--- INPUT DATA Enclosed Below ---

(* ===== verification/Status.v ===== *)
(** * What a running daemon reports, and what it tells the other parts
    (pkg/daemon/daemon.go: logging, printStatus, local subnets, the privacy layer's
    peers, the address a probe is sent from; pkg/privacy/dandelion.go: the epoch's
    description) *)

From S2P Require Import Prelude GoStrings GoNet GoText GoDuration PeerStore IfName NodeConfig Dandelion Daemon.
From S2P Require Import Health GoTime GoCrypto.
Local Open Scope wgmesh_scope.

(** ** Logging *)

Inductive Level := LevelDebug | LevelInfo | LevelWarn | LevelError.
Definition level_value (l : Level) : Z :=
  (match l with LevelDebug => -4 | LevelInfo => 0 | LevelWarn => 4 | LevelError => 8 end)%Z.

Definition parseLogLevel (level : string) : Level :=
  let l := to_lower level in
  if String.eqb l "debug" then LevelDebug
  else if String.eqb l "warn" || String.eqb l "warning" then LevelWarn
  else if String.eqb l "error" then LevelError
  else LevelInfo.

(** The handler's threshold, and the level at which [log.Printf] is redirected. *)
Record Logging := { lg_threshold : Level; lg_writer : Level }.
Definition configureLogging (level : string) : Logging :=
  let lvl := parseLogLevel level in {| lg_threshold := lvl; lg_writer := lvl |}.

(** A record that the handler lets through. *)
Definition slog_Log (g : Logging) (l : Level) (msg : string) : option (Level * string) :=
  if (level_value (lg_threshold g) <=? level_value l)%Z then Some (l, msg) else None.

(** [strings.TrimRight(s, "\n")]. *)
Fixpoint trim_newlines (s : string) : string :=
  match s with
  | EmptyString => EmptyString
  | String c rest =>
      match trim_newlines rest with
      | EmptyString => if Ascii.eqb c newline_char then EmptyString else String c EmptyString
      | t => String c t
      end
  end.
Definition Write (g : Logging) (p : string) : option (Level * string) * Z :=
  (slog_Log g (lg_writer g) (trim_newlines p), Z.of_nat (String.length p)).

(** ** The local networks *)

(** An address of an interface is a network, or something else. *)
Record net_interface := { ni_up : bool; ni_loopback : bool; ni_addrs : result (list (option IPNet)) }.

Definition interface_subnets (i : net_interface) : list IPNet :=
  if negb (ni_up i) || ni_loopback i then []
  else match ni_addrs i with Err _ => [] | Ok addrs => omap id addrs end.
Definition detectLocalSubnets (ifaces : result (list net_interface)) : list IPNet :=
  match ifaces with Err _ => [] | Ok l => concat (interface_subnets <$> l) end.
(** A test may put another source of networks in place. *)
Definition getLocalSubnets (localSubnetsFn : option (list IPNet)) (ifaces : result (list net_interface)) : list IPNet :=
  match localSubnetsFn with Some l => l | None => detectLocalSubnets ifaces end.

(** ** The status *)

Definition status_name (p : PeerInfo) : string :=
  if String.eqb (Hostname p) "" then shortKey (WGPubKey p) ^^ "..." else Hostname p.
Definition has_key (k : string) (p : PeerInfo) : bool := String.eqb (WGPubKey p) k.
Definition relay_name (active : list PeerInfo) (relayKey : string) : string :=
  match List.find (has_key relayKey) active with
  | Some rp => if negb (String.eqb (Hostname rp) "") then Hostname rp else shortKey relayKey ^^ "..."
  | None => shortKey relayKey ^^ "..."
  end.
Definition status_route (subnets : list IPNet) (relays : gmap string string) (active : list PeerInfo) (p : PeerInfo) : string :=
  match relays !! WGPubKey p with
  | Some relayKey => "relay:" ^^ relay_name active relayKey
  | None => if hasDiscoveryMethod (DiscoveredVia p) LANMethod || endpointOnAnyLocalSubnet (Endpoint p) subnets
            then "direct-lan" else "direct"
  end.
Definition status_line (subnets : list IPNet) (relays : gmap string string) (active : list PeerInfo) (p : PeerInfo) : string :=
  "  - " ^^ status_name p ^^ " (" ^^ MeshIP p ^^ ") route=" ^^ status_route subnets relays active p
  ^^ " via " ^^ list_text (DiscoveredVia p) ^^ " endpoint=" ^^ Endpoint p.

Definition printStatus (d : Daemon) (now : Time) : list string :=
  let active := GetActive (peerStore d) now in
  ("[Status] Active peers: " ^^ itoa (Z.of_nat (length active)))
  :: (status_line (localSubnets d) (relayRoutes d) active <$> active).

(** ** The privacy layer's peers *)

Definition relay_peer_of (p : PeerInfo) : RelayPeer :=
  {| rp_WGPubKey := WGPubKey p; rp_MeshIP := MeshIP p; rp_Endpoint := Endpoint p |}.
Definition getPrivacyPeers (d : Daemon) (now : Time) : list RelayPeer :=
  relay_peer_of <$> List.filter (fun p => negb (has_key (own_key d) p)) (GetActive (peerStore d) now).

(** [time.Duration.Round] to a positive unit, for a duration that is not negative. *)
Definition duration_round (d unit : Duration) : Duration :=
  (let r := d mod unit in if r + r <? unit then d - r else d + (unit - r))%Z.
Definition FormatEpochInfo (r : DandelionRouter) (now : Time) : string :=
  let e := epoch r in
  let remaining := (ep_Duration e - time_sub now (ep_StartedAt e))%Z in
  let remaining := if (remaining <? 0)%Z then 0%Z else remaining in
  "Epoch " ^^ itoa (ep_ID e) ^^ ": " ^^ itoa (Z.of_nat (length (RelayPeers e))) ^^ " relay peers, "
  ^^ duration_string (duration_round remaining second) ^^ " remaining".

(** ** Where a probe is sent from *)

(** [None]: the system chooses; [Some ip]: this address, [None] in it when the
    node's address is not one. *)
Definition probeLocalAddrForRemote (node : option LocalNode) (remote : string) : option (option (list Z)) :=
  let from := fun addr => if String.eqb addr "" then None else Some (parse_ip addr) in
  match split_host_port remote with
  | None => None
  | Some (host, _) =>
      match parse_ip host with
      | None => None
      | Some ip =>
          match node with
          | None => None
          | Some n => match to4 ip with Some _ => from (ln_MeshIP n) | None => from (ln_MeshIPv6 n) end
          end
      end
  end.

(** What the dialer of a probe is told: the address to send from, the interface to
    bind to, the time to give up after. *)
Record dialer := { dl_local : option (option (list Z)); dl_device : option string; dl_timeout : Duration }.
Definition MeshProbeDialTimeout : Duration := (1200 * millisecond)%Z.
Definition bound_device (os : goos) (iface : string) : option string :=
  match os with Linux => if String.eqb iface "" then None else Some iface | _ => None end.
Definition dialProbeOnInterface (os : goos) (c : Config) (node : option LocalNode) (addr : string) : dialer :=
  {| dl_local := probeLocalAddrForRemote node addr; dl_device := bound_device os (InterfaceName c);
     dl_timeout := MeshProbeDialTimeout |}.
(** The device a probe listener is bound to. *)
Definition listenProbeOnInterface (os : goos) (c : Config) : option string := bound_device os (InterfaceName c).

(** * The reports of a running daemon are true (pkg/daemon/daemon.go, pkg/privacy/dandelion.go)

    The status names the tunnels the reconciliation has built, a message of
    [log.Printf] is never filtered out, a probe leaves from the node's address of
    the same family, and the privacy layer relays through other active peers. *)

(** ** Logging *)

Lemma level_refl l : (level_value l <=? level_value l)%Z = true.
Proof. apply Z.leb_refl. Qed.

(** Whatever the level, a line of [log.Printf] comes out, once and without its line
    end, and the writer says it took all of it. *)
Theorem log_printf_visible level p :
  Write (configureLogging level) p
  = (Some (parseLogLevel level, trim_newlines p), Z.of_nat (String.length p)).
Proof. unfold Write, slog_Log, configureLogging. cbn [lg_threshold lg_writer]. by rewrite level_refl. Qed.

(** A record below the configured level is not, except that an unknown name is
    the level info. *)
Lemma slog_threshold level l msg :
  slog_Log (configureLogging level) l msg = None <-> (level_value l < level_value (parseLogLevel level))%Z.
Proof.
  unfold slog_Log, configureLogging. cbn [lg_threshold]. destruct (Z.leb_spec (level_value (parseLogLevel level)) (level_value l)).
  - split; [done|lia].
  - done.
Qed.

Lemma trim_newlines_idem s : trim_newlines (trim_newlines s) = trim_newlines s.
Proof.
  induction s as [|c s IH]; [done|]. cbn [trim_newlines]. destruct (trim_newlines s) as [|d t] eqn:E.
  - destruct (Ascii.eqb c newline_char) eqn:Ec; [done|]. cbn [trim_newlines]. by rewrite Ec.
  - change (trim_newlines (String c (String d t)))
      with (match trim_newlines (String d t) with EmptyString => if Ascii.eqb c newline_char then EmptyString else String c EmptyString | u => String c u end).
    by rewrite IH.
Qed.

(** ** The status *)

Lemma find_key (ps : list PeerInfo) r :
  NoDup (WGPubKey <$> ps) -> r ∈ ps -> List.find (has_key (WGPubKey r)) ps = Some r.
Proof.
  intros Hnd Hr. induction ps as [|p ps IH]; [by apply not_elem_of_nil in Hr|].
  rewrite fmap_cons in Hnd. apply NoDup_cons in Hnd as [Hp Hnd]. cbn [List.find]. unfold has_key at 1.
  apply elem_of_cons in Hr as [->|Hr]; [by rewrite String.eqb_refl|].
  destruct (String.eqb_spec (WGPubKey p) (WGPubKey r)) as [E|]; [|by apply IH].
  exfalso. apply Hp. rewrite E. by apply list_elem_of_fmap_2.
Qed.

(** A relay is called by the name it has in its own line. *)
Lemma relay_name_known ps r :
  NoDup (WGPubKey <$> ps) -> r ∈ ps -> relay_name ps (WGPubKey r) = status_name r.
Proof.
  intros Hnd Hr. unfold relay_name, status_name. rewrite (find_key ps r Hnd Hr).
  by destruct (String.eqb (Hostname r) "").
Qed.

(** The route in the status is the tunnel that carries the peer's traffic: after a
    reconciliation over the active peers, a peer shown behind a relay has its
    prefixes in the tunnel of the active peer of that name, and any other peer the
    daemon configures is shown as direct and has them in its own. *)
Theorem status_shows_tunnels d hs now p :
  store_ok (peerStore d) ->
  let active := GetActive (peerStore d) now in
  let s := buildDesiredPeerConfigsWithHandshakes d active hs now in
  let route := status_route (localSubnets d) (bs_relays s) active p in
  p ∈ active -> eligible d now p ->
  match relay_for d (filter (candidate d now) active) hs now p with
  | Some r => r ∈ active /\ WGPubKey r <> own_key d /\ route = "relay:" ^^ status_name r
              /\ forall c, c ∈ peer_cidrs p -> c ∈ allowed_of (bs_desired s) (WGPubKey r)
  | None => (route = "direct" \/ route = "direct-lan")%string
            /\ forall c, c ∈ peer_cidrs p -> c ∈ allowed_of (bs_desired s) (WGPubKey p)
  end.
Proof.
  intros Hok active s route Hp He. pose proof (GetActive_keys _ now Hok) as Hnd. fold active in Hnd.
  destruct (desired_spec d active hs now) as (Hd & Hr & _). fold s in Hd.
  destruct (build_spec d active hs now) as (s0 & Hoff & _ & Hrel & _ & Es). fold s in Es.
  destruct (build_fold_maps d (filter (candidate d now) active) hs now active s0 (WGPubKey p) Hoff Hnd) as [Hmap _].
  destruct (Hmap p Hp eq_refl He) as [Hrelay _]. rewrite <- Es, Hrel, lookup_empty in Hrelay.
  assert (forall k, k = WGPubKey (default p (relay_for d (filter (candidate d now) active) hs now p)) ->
                    forall c, c ∈ peer_cidrs p -> c ∈ allowed_of (bs_desired s) k) as Hc
    by (intros k Hk c Hin; apply Hd; by exists p).
  unfold route, status_route. rewrite Hrelay.
  destruct (relay_for d (filter (candidate d now) active) hs now p) as [r|] eqn:Er.
  - destruct (Hr p r Er) as [Hin [Hown _]]. split; [done|]. split; [done|]. rewrite (relay_name_known _ _ Hnd Hin).
    split; [done|]. by apply Hc.
  - split; [split_if; [by right|by left]|]. by apply Hc.
Qed.

(** One line for the number of active peers, and one for each of them. *)
Lemma status_lines d now :
  length (printStatus d now) = S (length (GetActive (peerStore d) now))
  /\ forall p, p ∈ GetActive (peerStore d) now ->
       status_line (localSubnets d) (relayRoutes d) (GetActive (peerStore d) now) p ∈ printStatus d now.
Proof.
  split; [unfold printStatus; cbn [length]; by rewrite length_fmap|].
  intros p Hp. unfold printStatus. right. by apply list_elem_of_fmap_2.
Qed.

(** ** The privacy layer *)

(** The relays of an epoch are active peers of the store, at most two, all
    different, and never the node itself. *)
Theorem epoch_relays `{Shuffler} r d now :
  store_ok (peerStore d) ->
  let relays := RelayPeers (epoch (RotateEpoch r (getPrivacyPeers d now) now)) in
  NoDup relays /\ (length relays <= 2)%nat
  /\ forall q, q ∈ relays -> exists p, p ∈ GetActive (peerStore d) now /\ q = relay_peer_of p /\ WGPubKey p <> own_key d.
Proof.
  intros Hok. cbv zeta. unfold RotateEpoch. cbn [epoch RelayPeers].
  assert (NoDup (rp_WGPubKey <$> getPrivacyPeers d now)) as Hnd.
  { unfold getPrivacyPeers. rewrite <- list_fmap_compose.
    change (rp_WGPubKey ∘ relay_peer_of) with WGPubKey.
    pose proof (GetActive_keys (peerStore d) now Hok) as Hk. revert Hk.
    generalize (GetActive (peerStore d) now). intros l Hl. induction l as [|p l IH]; [constructor|].
    rewrite fmap_cons in Hl. apply NoDup_cons in Hl as [Hp Hl]. cbn [List.filter].
    split_if; [|by apply IH]. rewrite fmap_cons. apply NoDup_cons. split; [|by apply IH].
    intros (q & Hq & Hin)%list_elem_of_fmap. apply Hp. rewrite Hq. apply list_elem_of_fmap_2.
    by apply list_elem_of_In, filter_In in Hin as [Hin%list_elem_of_In _]. }
  destruct (relay_selection_agrees (epochSeed r) (u64 (ep_ID (epoch r) + 1)) _ _ 2 Hnd ltac:(done))
    as (_ & Hlen & Hn & Hin).
  split; [done|]. split; [lia|]. intros q Hq. apply Hin in Hq. unfold getPrivacyPeers in Hq.
  apply list_elem_of_fmap in Hq as (p & -> & Hp). apply list_elem_of_In, filter_In in Hp as [Hp Hk].
  exists p. split; [by apply list_elem_of_In|]. split; [done|].
  unfold has_key in Hk. intros E. rewrite E, String.eqb_refl in Hk. done.
Qed.

(** ** Probes *)

Lemma probe_none n remote host port :
  split_host_port remote = Some (host, port) -> parse_ip host = None -> probeLocalAddrForRemote n remote = None.
Proof. intros Hs Hp. unfold probeLocalAddrForRemote. by rewrite Hs, Hp. Qed.

(** A probe is sent from the node's mesh address of the family of the address it
    goes to, when the node has one. *)
Theorem probe_same_family n remote host port ip from :
  split_host_port remote = Some (host, port) -> parse_ip host = Some ip ->
  (forall a, parse_ip (ln_MeshIP n) = Some a -> to4 a <> None) ->
  (forall a, parse_ip (ln_MeshIPv6 n) = Some a -> to4 a = None) ->
  probeLocalAddrForRemote (Some n) remote = Some (Some from) ->
  (to4 from = None <-> to4 ip = None).
Proof.
  intros Hs Hp H4 H6. unfold probeLocalAddrForRemote. rewrite Hs, Hp.
  destruct (to4 ip) as [v|] eqn:E; split_if; intros [= Hf].
  - specialize (H4 from Hf). by split.
  - specialize (H6 from Hf). by split.
Qed.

--- End of Enclosed INPUT DATA ---

| ASSIGNED TASK |
Return, with no change at all, every line in the entries above from the line containing "Definition Write (g" through the line containing "ni_up : bool;".

| RESPONSE BOX |
Definition Write (g : Logging) (p : string) : option (Level * string) * Z :=
  (slog_Log g (lg_writer g) (trim_newlines p), Z.of_nat (String.length p)).

(** ** The local networks *)

(** An address of an interface is a network, or something else. *)
Record net_interface := { ni_up : bool; ni_loopback : bool; ni_addrs : result (list (option IPNet)) }.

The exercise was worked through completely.